··· Material supplied ···

(** One iteration is three steps: it sends what one read returned, or closes. *)
Lemma iteration st a b c t :
  tr_phase t = Waiting → map_bool (downloadStatus st) (tr_request t) = true →
  io_ok b → io_ok c →
  let t' := transfer_run st [a; b; c] t in
  tr_request t' = tr_request t ∧
  tr_rest t' = drop (read_len b (tr_rest t)) (tr_rest t) ∧
  tr_phase t' = match tr_rest t with [] => Finished | _ => Waiting end.
Proof.
  intros Hp Hf (Hre & _ & _) (_ & Hwe & Hce).
  destruct t as [rid rest sent ph]. simpl in Hp, Hf. subst ph. cbn [transfer_run fold_left].
  assert (transfer_step a st (mkTransfer rid rest sent Waiting) =
          mkTransfer rid rest sent Reading) as -> by (unfold transfer_step; simpl; by rewrite Hf).
  destruct rest as [|x rest].
  { assert (transfer_step b st (mkTransfer rid [] sent Reading) = mkTransfer rid [] sent Closing)
      as -> by (unfold transfer_step; simpl; by rewrite Hre).
    unfold transfer_step. cbn [tr_phase tr_rest tr_request tr_sent]. rewrite Hce.
    cbn [tr_phase tr_rest tr_request]. by rewrite drop_nil. }
  set (n := read_len b (x :: rest)).
  assert (transfer_step b st (mkTransfer rid (x :: rest) sent Reading) =
          mkTransfer rid (drop n (x :: rest)) sent (Writing (take n (x :: rest))))
    as -> by (unfold transfer_step; cbn [tr_phase tr_rest]; by rewrite Hre).
  unfold transfer_step. cbn [tr_phase tr_rest tr_request tr_sent]. by rewrite Hwe.
Qed.

Lemma transfer_run_finished st ios t :
  tr_phase t = Finished → transfer_run st ios t = t.
Proof.
  intros Hp. unfold transfer_run. induction ios as [|io ios IH]; [done|]. simpl.
  replace (transfer_step io st t) with t; [done|]. unfold transfer_step. by rewrite Hp.
Qed.

(** [k] reads of at least [m] bytes reach the end of the file. *)
Lemma transfer_run_done m st k ios t :
  m ≤ buffer_size →
  tr_phase t = Waiting → map_bool (downloadStatus st) (tr_request t) = true →
  Forall io_ok ios → Forall (reads_at_least m) ios → 3 * S k ≤ length ios →
  length (tr_rest t) ≤ k * m →
  tr_phase (transfer_run st ios t) = Finished.
Proof.
  intros Hm. revert ios t. induction k as [|k IH]; intros ios t Hp Hf Hok Hrd Hlen Hhi.
  all: destruct ios as [|a [|b [|c ios]]]; simpl in Hlen; try lia.
  all: rewrite !Forall_cons in Hok, Hrd.
  all: destruct Hok as (Ha & Hb & Hc & Hok), Hrd as (_ & Hrb & _ & Hrd).
  all: destruct (iteration st a b c t Hp Hf Hb Hc) as (Hr & Hd & Hph).
  all: change (transfer_run st (a :: b :: c :: ios) t)
         with (transfer_run st ios (transfer_run st [a; b; c] t)).
  all: pose proof (read_len_least m b (tr_rest t) Hm Hrb) as Hle.
  all: destruct (tr_rest t) as [|x rest] eqn:E; [by rewrite transfer_run_finished|].
  - simpl in Hhi. lia.
  - apply IH; try done; [by rewrite Hr|lia|]. rewrite Hd, length_drop. lia.
Qed.

(** C3. The sending loop terminates: with the download enabled and no error
    from the file or the stream, the file has been sent whole and the loop has
    closed the stream after at most one iteration (three steps) per byte and
    one more that finds the end of the file, however short the reads are; and
    after at most one iteration per started kilobyte and one more when every
    read fills the buffer or returns all that is left. *)
Theorem transfer_terminates st ios rid content :
  map_bool (downloadStatus st) rid = true →
  Forall io_ok ios →
  3 * S (length content) ≤ length ios ∨
  Forall (reads_at_least buffer_size) ios ∧
    3 * S ((length content + 1023) / 1024) ≤ length ios →
  let t := transfer_run st ios (transfer_init rid content) in
  tr_phase t = Finished ∧ concat (tr_sent t) = content.
Proof.
  intros Hf Hok Hlen t.
  assert (tr_phase t = Finished) as Hfin.
  { destruct Hlen as [Hlen|[Hfull Hlen]].
    - eapply (transfer_run_done 1); [|reflexivity|exact Hf|exact Hok| |exact Hlen|simpl; lia].
      + unfold buffer_size. lia.
      + apply Forall_forall. intros io _. unfold reads_at_least. lia.
    - eapply (transfer_run_done buffer_size); [done|reflexivity|exact Hf|exact Hok|exact Hfull|exact Hlen|].
      unfold transfer_init, tr_rest, buffer_size.
      pose proof (Nat.div_mod_eq (length content + 1023) 1024).
      pose proof (Nat.mod_upper_bound (length content + 1023) 1024). lia. }
  split; [done|].
  destruct (transfer_run_ok rid content st ios _ (transfer_init_ok rid content)) as [_ _ _ _ Hs Hd].
  fold t in Hs, Hd. specialize (Hs ltac:(by rewrite Hfin)). unfold in_flight in Hs.
  rewrite Hfin, (Hd (or_intror Hfin)), !app_nil_r in Hs. done.
Qed.

(** ** File share: what the receiver of a file stores

    The header decoder's read-ahead, the receiving loop and the bookkeeping of
    [receiveFileData]. *)

Open Scope string_scope.
Open Scope list_scope.
Open Scope nat_scope.

Abbreviation payload reads := (concat (map rx_data reads)).

(** The state differs only in the progress of the download [rid]. *)
Record progress_only (rid : string) (s s' : State) : Prop := {
  po_rest : s' = set_downloadHistory (λ _, downloadHistory s') s;
  po_others : ∀ k, k ≠ rid → downloadHistory s' !! k = downloadHistory s !! k;
  po_entry : ∀ f, downloadHistory s !! rid = Some f →
    ∃ f', downloadHistory s' !! rid = Some f' ∧
          FileTransaction.RequestID f' = FileTransaction.RequestID f ∧
          FileTransaction.FileHash f' = FileTransaction.FileHash f ∧
          FileTransaction.FileMetaData f' = FileTransaction.FileMetaData f
}.

Lemma progress_only_refl rid s : progress_only rid s s.
Proof. split; [by destruct s|done|eauto 10]. Qed.

Lemma progress_only_trans rid s1 s2 s3 :
  progress_only rid s1 s2 → progress_only rid s2 s3 → progress_only rid s1 s3.
Proof.
  intros [E1 O1 P1] [E2 O2 P2]. split.
  - rewrite E2, E1. done.
  - intros k Hk. by rewrite O2, O1.
  - intros f Hf. destruct (P1 f Hf) as (f2 & Hf2 & ? & ? & ?).
    destruct (P2 f2 Hf2) as (f3 & Hf3 & ? & ? & ?). exists f3. repeat split; congruence.
Qed.

Lemma progress_only_update rid size total now last lb s :
  progress_only rid s (progress_update rid size total now last lb s).
Proof.
  unfold progress_update. split; [done| |]; simpl.
  - intros k Hk. by rewrite lookup_insert_ne.
  - intros f Hf. rewrite lookup_insert_eq, Hf. eexists; eauto.
Qed.
(* ===== verification/WalletHandlers.v ===== *)
(** * Wallet server: HTTP handlers

    server/handlers/handlers.go.  A handler takes the decoded request and
    gives the response it writes: the status, the cookies and the body.  The
    panic of a nil dereference is a panic of the run. *)

From stdpp Require Import base gmap strings list fin_maps.
From Stdlib Require Import ZArith Ascii SpecFloat.
From S2P Require Import Prelude GoStrings GoFloat FSTypes WalletServer.

Open Scope string_scope.
Open Scope list_scope.
Open Scope nat_scope.

Record Cookie := mkCookie { c_Name : string; c_Value : string; c_Expires : Time }.

Inductive Body := Text (s : string) | Json (j : json).

Record Response := mkResponse { status : Z; cookies : list Cookie; body : Body }.

(** [http.Error] ends the message with a newline. *)
Definition http_Error (msg : string) (code : Z) : Response :=
  mkResponse code [] (Text (msg +:+ sep1 nl)).
Definition with_cookie (c : Cookie) (r : Response) : Response :=
  mkResponse (status r) (c :: cookies r) (body r).
Definition StatusOK : Z := 200.
Definition StatusCreated : Z := 201.
Definition StatusBadRequest : Z := 400.
Definition StatusUnauthorized : Z := 401.
Definition StatusNotFound : Z := 404.
Definition StatusInternalServerError : Z := 500.

(** The seconds from the zero time to 1970. *)
Definition unix_epoch : Z := 62135596800.

Definition Hour : Z := 3600 * Second.

Definition charset : string := "abcdefghijklmnopqrstuvwxyzABCDEFGHIJKLMNOPQRSTUVWXYZ0123456789".

Section Handlers.
Context `{Os} `{JsonCodec}.
(* time.Unix(sec, 0).Format(time.RFC3339), in the local time zone *)
Context (rfc3339 : Z → string).
(* the text of encoding/json's error for an input it cannot decode *)
Context (json_error : string → string).

Definition err_text {A} (r : A + string) : option string :=
  match r with inr e => Some e | inl _ => None end.

(** ** Passwords *)

Fixpoint GenerateRandomPassword (length : nat) : GoM SWorld (string + string) :=
  match length with
  | O => mret (inl EmptyString)
  | S k =>
      n ← s_tick;
      match RandInt n (Z.of_nat (String.length charset)) with
      | inr e => mret (inr ("failed to generate random index: " +:+ e))
      | inl i =>
          r ← GenerateRandomPassword k;
          match r with
          | inr e => mret (inr e)
          | inl rest =>
              match String.get (Z.to_nat i) charset with
              | Some c => mret (inl (String c rest))
              | None => go_panic
              end
          end
      end
  end.

Definition unlock_command (password : string) (seconds : Z) : string :=
  "walletpassphrase " +:+ password +:+ " " +:+ fmt_d seconds.
(* ===== verification/WalletFacts.v ===== *)
(** * Wallet server: properties

    What the payment handler checks before it sends, the round trip of the
    mining address through btcd's configuration file, the number of processes
    at every moment, and the state that an unclean stop leads to. *)

From stdpp Require Import base gmap strings list fin_maps relations.
From Stdlib Require Import ZArith Ascii Lia SpecFloat.
From S2P Require Import Prelude GoStrings GoFloat FSTypes WalletServer WalletHandlers.

Open Scope string_scope.
Open Scope list_scope.
Open Scope nat_scope.

Section Exec.
Context {A B : Type}.
Lemma s_bind_tick (f : nat → GoM SWorld B) w :
  (s_tick ≫= f) w = f (sclock w) (mkSWorld (srv w) (trace w) (S (sclock w))).
Proof. done. Qed.
Lemma s_bind_read (g : Server → A) (f : A → GoM SWorld B) w :
  (s_read g ≫= f) w = f (g (srv w)) w.
Proof. done. Qed.
Lemma s_bind_update g (f : () → GoM SWorld B) w :
  (s_update g ≫= f) w = f () (mkSWorld (g (srv w)) (trace w) (sclock w)).
Proof. done. Qed.
Lemma s_bind_emit e (f : () → GoM SWorld B) w :
  (s_emit e ≫= f) w = f () (mkSWorld (srv w) (trace w ++ [e]) (sclock w)).
Proof. done. Qed.
Lemma s_bind_ret (a : A) (f : A → GoM SWorld B) w : (mret a ≫= f) w = f a w.
Proof. done. Qed.
End Exec.

Ltac s_run :=
  repeat first [rewrite s_bind_tick | rewrite s_bind_read | rewrite s_bind_update
               | rewrite s_bind_emit | rewrite s_bind_ret]; cbn [srv trace sclock].
Ltac s_run_in H :=
  repeat first [rewrite s_bind_tick in H | rewrite s_bind_read in H | rewrite s_bind_update in H
               | rewrite s_bind_emit in H | rewrite s_bind_ret in H]; cbn [srv trace sclock] in H.

(** ** btcctl *)

Section Btcctl.
Context `{Os}.

Lemma getExePath_run w :
  ∃ r, getExePath w = Done r (mkSWorld (srv w) (trace w) (S (sclock w))) ∧
       match Getwd (sclock w) with inl wd => r = inl (path_Dir wd) | inr _ => ∃ e, r = inr e end.
Proof.
  unfold getExePath. s_run. destruct (Getwd (sclock w)); eexists; (split; [reflexivity|]); eauto.
Qed.

(** A btcctl call always returns, leaves the variables alone, and runs the
    program at most once, with the flags and the words of the command; it
    runs it whenever it has an output. *)
Lemma CallBtcctlCmd_run c w :
  ∃ r w', CallBtcctlCmd c w = Done r w' ∧ srv w' = srv w ∧
    (trace w' = trace w ++ [SvBtcctl (btcctl_params c)] ∧
       (∀ out, r = inl out → ∃ n raw, RunBtcctl n (btcctl_params c) = inl raw ∧
                                      out = TrimSpace raw) ∨
     trace w' = trace w ∧ ∃ e, r = inr e).
Proof.
  unfold CallBtcctlCmd. destruct (getExePath_run w) as (r & Hr & _).
  rewrite (bind_done _ _ _ _ _ Hr).
  destruct r as [root|e].
  2: { eexists _, _. split; [reflexivity|]. split; [done|]. right. eauto. }
  s_run. destruct (StatMissing _ _).
  { eexists _, _. split; [reflexivity|]. split; [done|]. right. eauto. }
  s_run. destruct (RunBtcctl _ _) as [raw|e] eqn:E; eexists _, _;
    (split; [reflexivity|]); (split; [done|]); left; (split; [done|]).
  - intros out [= <-]. eauto.
  - done.
Qed.

Lemma ValidateAddress_run a w :
  ∃ b e w', ValidateAddress a w = Done (b, e) w' ∧ srv w' = srv w ∧
    (trace w' = trace w ∧ e ≠ None ∨
     trace w' = trace w ++ [SvBtcctl (btcctl_params ("validateaddress " +:+ a))] ∧
     (e = None → ∃ n raw, RunBtcctl n (btcctl_params ("validateaddress " +:+ a)) = inl raw ∧
                          b = Contains (TrimSpace raw) isvalid_text)).
Proof.
  unfold ValidateAddress.
  destruct (CallBtcctlCmd_run ("validateaddress " +:+ a) w) as (r & w' & Hr & Hs & Ht).
  rewrite (bind_done _ _ _ _ _ Hr). destruct r as [out|e].
  - destruct Ht as [[Ht Hout]|[_ [e ?]]]; [|done].
    destruct (Hout out eq_refl) as (n & raw & Hraw & ->). eexists _, _, _. split; [reflexivity|].
    split; [done|]. right. eauto.
  - eexists _, _, _. split; [reflexivity|]. split; [done|].
    destruct Ht as [[Ht _]|[Ht _]]; [right|left]; split; done.
Qed.
End Btcctl.

(** ** Payments *)

Section Payments.
Context `{Os}.

Definition validate_call (address : string) : SEvent :=
  SvBtcctl (btcctl_params ("validateaddress " +:+ address)).
Definition balance_call : SEvent := SvBtcctl (btcctl_params "getbalance").
Definition send_call (address amount : string) : SEvent :=
  SvBtcctl (btcctl_params (send_command address amount)).

(** What holds when the transfer command has been run. *)
Definition payment_checked (address amountStr : string) : Prop :=
  ∃ n raw m bal balance amount,
    RunBtcctl n (btcctl_params ("validateaddress " +:+ address)) = inl raw ∧
    Contains (TrimSpace raw) isvalid_text = true ∧
    RunBtcctl m (btcctl_params "getbalance") = inl bal ∧
    ParseFloat (TrimSpace bal) = (balance, None) ∧
    ParseFloat amountStr = (amount, None) ∧
    f_gt amount balance = false.

(** C31. The commands [SendToAddress] runs, in order: validate, balance,
    send, each at most once and none out of turn.  The transfer is run only
    when btcctl reported the address valid, the balance and the amount
    parsed, and the amount does not exceed the balance. *)
Theorem SendToAddress_checked address amountStr w :
  ∃ evs, trace (final (SendToAddress (Some (address, amountStr)) w)) = trace w ++ evs ∧
    evs `prefix_of` [validate_call address; balance_call; send_call address amountStr] ∧
    (length evs = 3 → payment_checked address amountStr) ∧
    srv (final (SendToAddress (Some (address, amountStr)) w)) = srv w.
Proof.
  unfold SendToAddress.
  destruct (ValidateAddress_run address w) as (b & e & w1 & Hv & Hs1 & Ht1).
  rewrite (bind_done _ _ _ _ _ Hv).
  destruct e as [e|].
  { destruct Ht1 as [[Ht1 _]|[Ht1 _]]; [exists []|exists [validate_call address]].
    all: destruct b; simpl; rewrite ?app_nil_r; split_and!; try done; by eexists. }
  destruct Ht1 as [[_ ?]|[Ht1 Hok]]; [done|]. destruct (Hok eq_refl) as (n & raw & Hraw & Hb).
  destruct b.
  2: { exists [validate_call address]. simpl. split_and!; try done. by eexists. }
  destruct (CallBtcctlCmd_run "getbalance" w1) as (r2 & w2 & Hr2 & Hs2 & Ht2).
  rewrite (bind_done _ _ _ _ _ Hr2).
  destruct r2 as [balanceStr|e].
  2: { destruct Ht2 as [[Ht2 _]|[Ht2 _]];
         [exists [validate_call address; balance_call]|exists [validate_call address]];
       simpl; rewrite Ht2, Ht1, <- ?app_assoc; (split_and!; [done| |done|congruence]);
       by eexists. }
  destruct Ht2 as [[Ht2 Hout2]|[_ [? ?]]]; [|done].
  destruct (Hout2 _ eq_refl) as (m & bal & Hbal & ->).
  assert (trace w2 = trace w ++ [validate_call address; balance_call]) as Ht12
    by (rewrite Ht2, Ht1, <- app_assoc; done).
  assert (srv w2 = srv w) as Hs12 by congruence. clear Ht2 Hs2 Hr2.
  unfold ParseBalanceAndAmount.
  destruct (ParseFloat (TrimSpace bal)) as [balance [e|]] eqn:Eb.
  { eexists [_; _]. simpl. split_and!; try done. by eexists. }
  destruct (ParseFloat amountStr) as [amount [e|]] eqn:Ea.
  { eexists [_; _]. simpl. split_and!; try done. by eexists. }
  destruct (f_gt amount balance) eqn:Eg.
  { eexists [_; _]. simpl. split_and!; try done. by eexists. }
  destruct (CallBtcctlCmd_run (send_command address amountStr) w2) as (r3 & w3 & Hr3 & Hs3 & Ht3).
  rewrite (bind_done _ _ _ _ _ Hr3).
  assert (payment_checked address amountStr) as Hc
    by (exists n, raw, m, bal, balance, amount; split_and!; done).
  assert (∀ T (x : T), final (Done x w3) = w3) as Hfin by done.
  destruct Ht3 as [[Ht3 _]|[Ht3 _]];
    [exists [validate_call address; balance_call; send_call address amountStr]
    |exists [validate_call address; balance_call]].
  all: rewrite Ht12 in Ht3; try rewrite <- app_assoc in Ht3.
  all: destruct r3; simpl; split_and!; try done; try congruence.
  all: by eexists.
Qed.

(** An address that btcctl reports as not valid crashes the handler: it
    calls [Error] on the nil error. *)
Theorem SendToAddress_invalid_panics address amountStr wd raw w :
  (∀ n, Getwd n = inl wd) → (∀ n p, StatMissing n p = false) →
  (∀ n, RunBtcctl n (btcctl_params ("validateaddress " +:+ address)) = inl raw) →
  Contains (TrimSpace raw) isvalid_text = false →
  ∃ w', SendToAddress (Some (address, amountStr)) w = Panic w'.
Proof.
  intros Hwd Hst Hraw Hc. unfold SendToAddress, ValidateAddress, CallBtcctlCmd, getExePath.
  eexists. erewrite bind_done; cycle 1.
  - erewrite bind_done; cycle 1.
    + erewrite bind_done; cycle 1.
      { s_run. rewrite Hwd. reflexivity. }
      cbv beta iota. s_run. rewrite Hst. s_run. rewrite Hraw. reflexivity.
    + cbv beta iota. reflexivity.
  - cbv beta iota. rewrite Hc. reflexivity.
Qed.
End Payments.

(** The funds check is no upper bound on odd amounts: "NaN" is accepted
    whatever the balance, and so is every amount that parses to a negative
    number when the balance is not negative. *)
Theorem funds_check_gaps balanceStr balance :
  ParseFloat balanceStr = (balance, None) →
  (∃ x, ParseBalanceAndAmount balanceStr "NaN" = inl (balance, x) ∧ f_gt x balance = false) ∧
  (∀ amountStr m e, ParseFloat amountStr = (S754_finite true m e, None) →
     SFleb (S754_zero false) balance = true →
     ∃ x, ParseBalanceAndAmount balanceStr amountStr = inl (balance, x) ∧
          f_gt x balance = false).
Proof.
  intros Hb. unfold ParseBalanceAndAmount. rewrite Hb. split.
  - exists S754_nan. split; [reflexivity|]. unfold f_gt, SFltb. by destruct balance.
  - intros amountStr m e Ha Hle. rewrite Ha. eexists; split; [done|].
    unfold f_gt, SFltb. destruct balance as [s|s| |s m' e']; try done; destruct s; done.
Qed.

(** ** The configuration file *)

Definition is_mining_line (line : string) : bool := HasPrefix line "miningaddr=".

Lemma is_mining_mining_line a : is_mining_line (mining_line a) = true.
Proof. apply HasPrefix_app. Qed.

Lemma find_mining_update a lines :
  find_mining (update_lines a lines) = TrimSpace a.
Proof.
  unfold update_lines.
  assert (∀ l, find_mining (mining_line a :: l) = TrimSpace a) as Hhd.
  { intros l. simpl. unfold mining_line. by rewrite HasPrefix_app, TrimPrefix_app. }
  induction lines as [|line rest IH]; [apply Hhd|].
  simpl. destruct (HasPrefix line "miningaddr=") eqn:E; [apply Hhd|].
  destruct (replace_mining a rest) as [rest'|]; simpl in *; rewrite E; exact IH.
Qed.

Lemma update_lines_others a lines :
  List.filter (negb ∘ is_mining_line) (update_lines a lines) =
  List.filter (negb ∘ is_mining_line) lines.
Proof.
  unfold update_lines.
  assert (∀ l, List.filter (negb ∘ is_mining_line) (mining_line a :: l) =
               List.filter (negb ∘ is_mining_line) l) as Hhd.
  { intros l. simpl. by rewrite is_mining_mining_line. }
  induction lines as [|line rest IH]; [apply Hhd|].
  simpl replace_mining. fold (is_mining_line line).
  destruct (is_mining_line line) eqn:E.
  - transitivity (List.filter (negb ∘ is_mining_line) (mining_line a :: rest)); [done|].
    rewrite Hhd. simpl. by rewrite E.
  - destruct (replace_mining a rest) as [rest'|]; simpl in *; rewrite E; simpl; by rewrite IH.
Qed.

Lemma update_lines_plain a lines :
  ¬ occurs nl a → Forall (λ p, ¬ occurs nl p) lines →
  Forall (λ p, ¬ occurs nl p) (update_lines a lines).
Proof.
  intros Ha. assert (¬ occurs nl (mining_line a)) as Hm.
  { unfold occurs, mining_line. rewrite bytes_of_app, elem_of_app. intros [Hin|Hin]; [|done].
    revert Hin. vm_compute. intros Hin. repeat (apply elem_of_cons in Hin as [?|Hin]; [done|]).
    by apply elem_of_nil in Hin. }
  unfold update_lines. induction lines as [|line rest IH]; intros Hl; [by apply Forall_singleton|].
  apply Forall_cons in Hl as [Hline Hrest]. specialize (IH Hrest). simpl.
  destruct (HasPrefix line _); [by constructor|].
  destruct (replace_mining a rest); simpl in *; by constructor.
Qed.

Section Config.
Context `{Os}.
(** What one proxy does to the DHT: nothing when it is the node's own or
    its key is taken, and otherwise its record appears there. *)
Lemma advertise_one_run p w :
  ∃ w', advertise_one p w = Done () w' ∧ table w' = table w ∧
    (∀ k, found (records w') k =
          if decide (IsMine p = false ∧ k = advertise_key p ∧ found (records w) k = None)
          then Some (proxy_record p) else found (records w) k) ∧
    (IsMine p = true ∨ found (records w) (advertise_key p) ≠ None → records w' = records w).
Proof.
  unfold advertise_one. destruct (IsMine p) eqn:Em.
  { eexists. split; [reflexivity|]. split_and!; [done| |done].
    intros k. rewrite decide_False by naive_solver. done. }
  unfold GetValue. set (key := advertise_key p).
  destruct (get_answer (pclock w) (records w) key) as [[v Hv]|(e & He & Hc)].
  - eexists. erewrite bind_done; cycle 1.
    { unfold mbind, GoM_bind, go_bind, p_tick, go_get. simpl. rewrite Hv. reflexivity. }
    split; [reflexivity|]. split_and!; [done| |done]. simpl. intros k.
    rewrite decide_False; [done|]. intros (_ & -> & Hf). unfold found in Hf.
    by rewrite (get_stable 0 (pclock w)), Hv in Hf.
  - assert (found (records w) key = None) as Hnone
      by (unfold found; by rewrite (get_stable 0 (pclock w)), He).
    assert (Validate key (proxy_record p) = None) as Hval.
    { unfold Validate. destruct (length (proxy_record p)) eqn:El; [|done].
      apply nil_length_inv in El. by destruct (text_nonempty _ El). }
    destruct (put_works (S (pclock w)) (records w) key _ Hval) as [Hput Hget].
    destruct (kad_put (S (pclock w)) (records w) key (proxy_record p)) as [pe rs] eqn:Ep.
    simpl in Hput, Hget. subst pe.
    eexists. erewrite bind_done; cycle 1.
    { unfold mbind, GoM_bind, go_bind, p_tick, go_get. simpl. rewrite He. reflexivity. }
    cbv beta iota. rewrite Hc.
    change (negb true) with false. cbv iota. unfold PutValue.
    erewrite bind_done; cycle 1.
    { unfold mbind, GoM_bind, go_bind, p_tick, go_get. simpl. fold key. rewrite Ep. reflexivity. }
    split; [reflexivity|]. simpl. split_and!; [done| |intros [?|?]; congruence].
    intros k. case_decide as Hk.
    + destruct Hk as (_ & -> & _). unfold found. fold key. by rewrite Hget.
    + assert (k ≠ key) by naive_solver. unfold found.
      pose proof (kad_put_frame 0 (S (pclock w)) (records w) key k (proxy_record p)) as Hfr.
      rewrite Ep in Hfr. simpl in Hfr. by rewrite Hfr.
Qed.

···

» What you should do
Copy out each line of the listing that holds the string "SEvent".

» Response area
Definition validate_call (address : string) : SEvent :=
Definition balance_call : SEvent := SvBtcctl (btcctl_params "getbalance").
Definition send_call (address amount : string) : SEvent :=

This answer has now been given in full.